◆ **PROVIDED DATA**
(* ===== verification/MachineFacts.v ===== *)
(** * Facts of the shared receive steps

    Every outcome of [receive_transport_packet] and [check_sequence] bumps
    exactly one counter or hands the packet on; a sequence check keeps the
    filter's invariant and accepts a stamp only once. *)

From S2P Require Import Prelude Bytes Core Wire WireFacts Sequence.
From S2P Require Import SequenceFacts SequenceTrace Crypto Packet Machine.

(** The number of packets a set of counters accounts for. *)
Definition handled (m : CoreMetrics) : Z :=
  packets_sent m + packets_dropped m + authentication_failures m
  + freshness_drops m + replay_drops m + malformed_packets m.

(** The counters after one more packet was handled. *)
Definition one_more_handled (m m' : CoreMetrics) : Prop :=
  wrap 64 (handled m') = wrap 64 (handled m + 1)
  ∧ packets_received m' = packets_received m.

Definition envelope_packet (e : Envelope.t) : packet :=
  (Envelope.time e, Envelope.seq_id e, Envelope.seq_no e).

(** ** Counters *)

Lemma bump_mod n : ∃ k, bump n = n + 1 + k * 2 ^ 64.
Proof.
  unfold bump, wrap. exists (- ((n + 1) / 2 ^ 64)).
  pose proof (Z.div_mod (n + 1) (2 ^ 64)). lia.
Qed.

(** Any single counter of [handled] may be the bumped one. *)
Ltac count_bump :=
  unfold one_more_handled, handled; cbn;
  match goal with
  | |- context [bump ?n] =>
      let k := fresh "k" in let E := fresh "E" in
      destruct (bump_mod n) as [k E]; rewrite E;
      split; [apply wrap_eq_iff; [lia|]; exists k; lia|done]
  end.

Lemma note_latest_handled m b e t f :
  handled (note_latest_sequence m b e t f) = handled m
  ∧ packets_received (note_latest_sequence m b e t f) = packets_received m.
Proof. unfold note_latest_sequence. by destruct (_ || _). Qed.

(** ** The two checks *)

Section checks.
Context `{Aegis128LSpec, HashIterSpec}.

Lemma receive_cases key m bytes :
  bytes_ok bytes →
  (∃ m', receive_transport_packet key m bytes = Ret (None, m') ∧ one_more_handled m m')
  ∨ ∃ e, receive_transport_packet key m bytes = Ret (Some e, m)
      ∧ decode_transport_packet key bytes = Ret (Ok e)
      ∧ Envelope.wf e ∧ bytes_ok (Envelope.payload e).
Proof.
  intros Hok. unfold receive_transport_packet.
  destruct (decode_transport_packet_returns key bytes Hok) as [[e|[]] Hd];
    rewrite Hd; cbn [mbind comp_bind].
  - right. apply decode_transport_packet_Ok in Hd as (Hwf & Hp & _); [|done]. by exists e.
  - left. eexists; split; [done|]. count_bump.
  - left. eexists; split; [done|]. count_bump.
  - left. eexists; split; [done|]. count_bump.
Qed.

Lemma check_sequence_cases T0 T f m e log :
  T0 <= T < T0 + 2 ^ 24 → Envelope.wf e → filter_inv T0 T f log →
  (∃ f' m', check_sequence f m (T mod 2 ^ 26) (envelope_stamp e) = Ret (false, f', m')
     ∧ filter_inv T0 T f' log ∧ one_more_handled m m')
  ∨ ∃ f', check_sequence f m (T mod 2 ^ 26) (envelope_stamp e) = Ret (true, f', m)
     ∧ filter_inv T0 T f' (log ++ [envelope_packet e]).
Proof.
  intros HT He Hinv. destruct He as [Ht _ Hn _ _ _].
  destruct (packet_step_inv T0 T f log (Envelope.time e) (Envelope.seq_id e)
    (Envelope.seq_no e) HT Ht Hn Hinv) as (acc & f' & Hstep & Hinv').
  cbn [filter_step] in Hstep. unfold check_sequence. cbn [stamp_time stamp_seq_id stamp_seq_no envelope_stamp].
  apply bind_ret in Hstep as ([r f''] & -> & Hstep). injection Hstep as <- <-.
  destruct r as [[]|[]]; cbn [mbind comp_bind].
  - right. eexists; split; [done|]. done.
  - left. rewrite app_nil_r in Hinv'. eexists _, _; split_and!; [done|done|..]; count_bump.
  - left. rewrite app_nil_r in Hinv'. eexists _, _; split_and!; [done|done|..]; count_bump.
Qed.

End checks.
(* ===== verification/KcpWire.v ===== *)
(** * KCP segments on the wire

    The layout of a segment, its parsing by [read_header], datagrams as
    sequences of segments, and the consumption of one segment per turn of the
    input loop. *)

From S2P Require Import Prelude Bytes Kcp.

Module Seg := KcpSegment.

(** Every field is within its wire width. *)
Record seg_wf (s : Seg.t) : Prop := {
  wf_conv : in_width 64 (Seg.conv s);
  wf_cmd : in_width 8 (Seg.cmd s);
  wf_frg : in_width 8 (Seg.frg s);
  wf_wnd : in_width 16 (Seg.wnd s);
  wf_ts : in_width 32 (Seg.ts s);
  wf_sn : in_width 32 (Seg.sn s);
  wf_una : in_width 32 (Seg.una s);
  wf_len : in_width 32 (len (Seg.data s));
}.

Definition valid_cmd (cmd : Z) : bool :=
  (cmd =? KCP_CMD_PUSH) || (cmd =? KCP_CMD_ACK) || (cmd =? KCP_CMD_WASK)
  || (cmd =? KCP_CMD_WINS).

Definition seg_bytes (s : Seg.t) : list Z := Seg.encode s [].

(** A datagram: segments back to back. *)
Definition datagram (segs : list Seg.t) : list Z := mjoin (seg_bytes <$> segs).

Definition header_of (s : Seg.t) : Kcp.header :=
  Kcp.Build_header (Seg.conv s) (Seg.cmd s) (Seg.frg s) (Seg.wnd s) (Seg.ts s)
    (Seg.sn s) (Seg.una s) (len (Seg.data s)).

(** A header as the loop reads it: fields in range, its data in the buffer. *)
Record header_ok (h : Kcp.header) (buf : list Z) : Prop := {
  ok_conv : in_width 64 (Kcp.h_conv h);
  ok_frg : in_width 8 (Kcp.h_frg h);
  ok_wnd : in_width 16 (Kcp.h_wnd h);
  ok_ts : in_width 32 (Kcp.h_ts h);
  ok_sn : in_width 32 (Kcp.h_sn h);
  ok_una : in_width 32 (Kcp.h_una h);
  ok_len : 0 <= Kcp.h_len h <= len buf;
  ok_cmd : valid_cmd (Kcp.h_cmd h) = true;
}.

(** ** Reading integers *)

Lemma get_le_app n x rest :
  0 <= x < 2 ^ (8 * Z.of_nat n) → get_le (Z.of_nat n) (to_le n x ++ rest) = Ret (x, rest).
Proof.
  intros Hx. unfold get_le.
  rewrite slice_app_l by (by rewrite len_to_le). cbn [mbind comp_bind].
  rewrite slice_app_r by (rewrite ?len_app, ?len_to_le; lia).
  cbn [mbind comp_bind]. by rewrite from_le_to_le_id.
Qed.

Lemma get_le_returns n buf :
  0 <= n <= len buf → bytes_ok buf →
  ∃ x rest, get_le n buf = Ret (x, rest) ∧ in_width (8 * n) x
    ∧ bytes_ok rest ∧ len rest = len buf - n.
Proof.
  intros Hn Hb. unfold get_le.
  rewrite !slice_returns by lia. cbn [mbind comp_bind].
  eexists _, _; split; [done|]. rewrite drop_0.
  pose proof (from_le_bound (take (Z.to_nat (n - 0)) buf) (Forall_take _ _ _ Hb)) as Hx.
  rewrite Z.sub_0_r in *. rewrite len_take in Hx by lia.
  split_and!; [done|by apply Forall_take, Forall_drop|].
  rewrite len_take by (rewrite len_drop; lia). done.
Qed.

(** ** Encoding *)

Lemma encode_app s buf : Seg.encode s buf = buf ++ seg_bytes s.
Proof. unfold seg_bytes, Seg.encode. by rewrite app_nil_l. Qed.

Lemma len_seg_bytes s : len (seg_bytes s) = KCP_OVERHEAD + len (Seg.data s).
Proof.
  unfold seg_bytes, Seg.encode. rewrite !len_app, !len_to_le, (@len_nil Z).
  change KCP_OVERHEAD with 28. lia.
Qed.

Lemma seg_bytes_ok s : bytes_ok (Seg.data s) → bytes_ok (seg_bytes s).
Proof.
  intros H. unfold seg_bytes, Seg.encode.
  repeat (apply bytes_ok_app; split); try apply to_le_bytes_ok; [constructor|done].
Qed.

Lemma datagram_cons s segs : datagram (s :: segs) = seg_bytes s ++ datagram segs.
Proof. done. Qed.

Lemma datagram_snoc segs s : datagram (segs ++ [s]) = datagram segs ++ seg_bytes s.
Proof.
  unfold datagram. rewrite fmap_app, join_app. cbn. by rewrite app_nil_r.
Qed.

(** ** Parsing *)

Lemma read_header_encode s rest :
  seg_wf s → valid_cmd (Seg.cmd s) = true →
  Kcp.read_header (Seg.conv s) (seg_bytes s ++ rest)
  = Ret (Ok (header_of s, Seg.data s ++ rest)).
Proof.
  intros [] Hc. unfold Kcp.read_header, seg_bytes, Seg.encode.
  rewrite app_nil_l, wrap_id by done. rewrite <- !(assoc_L (++)).
  rewrite (get_le_app 8) by done. cbn [mbind comp_bind].
  rewrite Z.eqb_refl. cbn [negb].
  do 2 (rewrite (get_le_app 1) by done; cbn [mbind comp_bind]).
  rewrite (get_le_app 2) by done. cbn [mbind comp_bind].
  do 4 (rewrite (get_le_app 4) by done; cbn [mbind comp_bind]).
  rewrite (proj2 (Z.ltb_ge _ _)) by (rewrite len_app; pose proof (len_nonneg rest); lia).
  unfold valid_cmd in Hc. by rewrite Hc.
Qed.

(** Step over one read of the goal, naming its value and what is left. *)
Ltac read_le x rest :=
  let E := fresh "E" in
  match goal with
  | |- context [get_le ?n ?buf] =>
      destruct (get_le_returns n buf) as (x & rest & E & ? & ? & ?);
      [lia|done|]; rewrite E; cbn [mbind comp_bind]
  end.

(** Parsing any 28 bytes or more never panics, and yields a usable header. *)
Lemma read_header_returns conv buf :
  KCP_OVERHEAD <= len buf → bytes_ok buf →
  (∃ e, Kcp.read_header conv buf = Ret (Err e))
  ∨ ∃ h rest, Kcp.read_header conv buf = Ret (Ok (h, rest))
      ∧ header_ok h rest ∧ bytes_ok rest ∧ len rest = len buf - KCP_OVERHEAD
      ∧ Kcp.h_conv h = conv.
Proof.
  unfold KCP_OVERHEAD. intros Hl Hb. unfold Kcp.read_header.
  read_le v b0. destruct (Z.eqb_spec v conv) as [->|]; cbn [negb]; [|by left; eexists].
  read_le cmd b1. read_le frg b2. read_le wnd b3. read_le t b4. read_le sq b5.
  read_le u b6. read_le n b7.
  destruct (Z.ltb_spec (len b7) n); [by left; eexists|].
  fold (valid_cmd cmd). destruct (valid_cmd cmd) eqn:Hc; [|by left; eexists].
  right. eexists _, _; split; [done|]. split_and!; [|done|lia|done].
  unfold in_width in *. constructor; cbn; try done; lia.
Qed.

◆ **TASK PROMPT**
Starting at the line above that holds "T0 <= T < T0" and ending at the line that holds "intros HT He", transcribe each line exactly and include no other lines.

◆ **EXERCISE ANSWER**
  T0 <= T < T0 + 2 ^ 24 → Envelope.wf e → filter_inv T0 T f log →
  (∃ f' m', check_sequence f m (T mod 2 ^ 26) (envelope_stamp e) = Ret (false, f', m')
     ∧ filter_inv T0 T f' log ∧ one_more_handled m m')
  ∨ ∃ f', check_sequence f m (T mod 2 ^ 26) (envelope_stamp e) = Ret (true, f', m)
     ∧ filter_inv T0 T f' (log ++ [envelope_packet e]).
Proof.
  intros HT He Hinv. destruct He as [Ht _ Hn _ _ _].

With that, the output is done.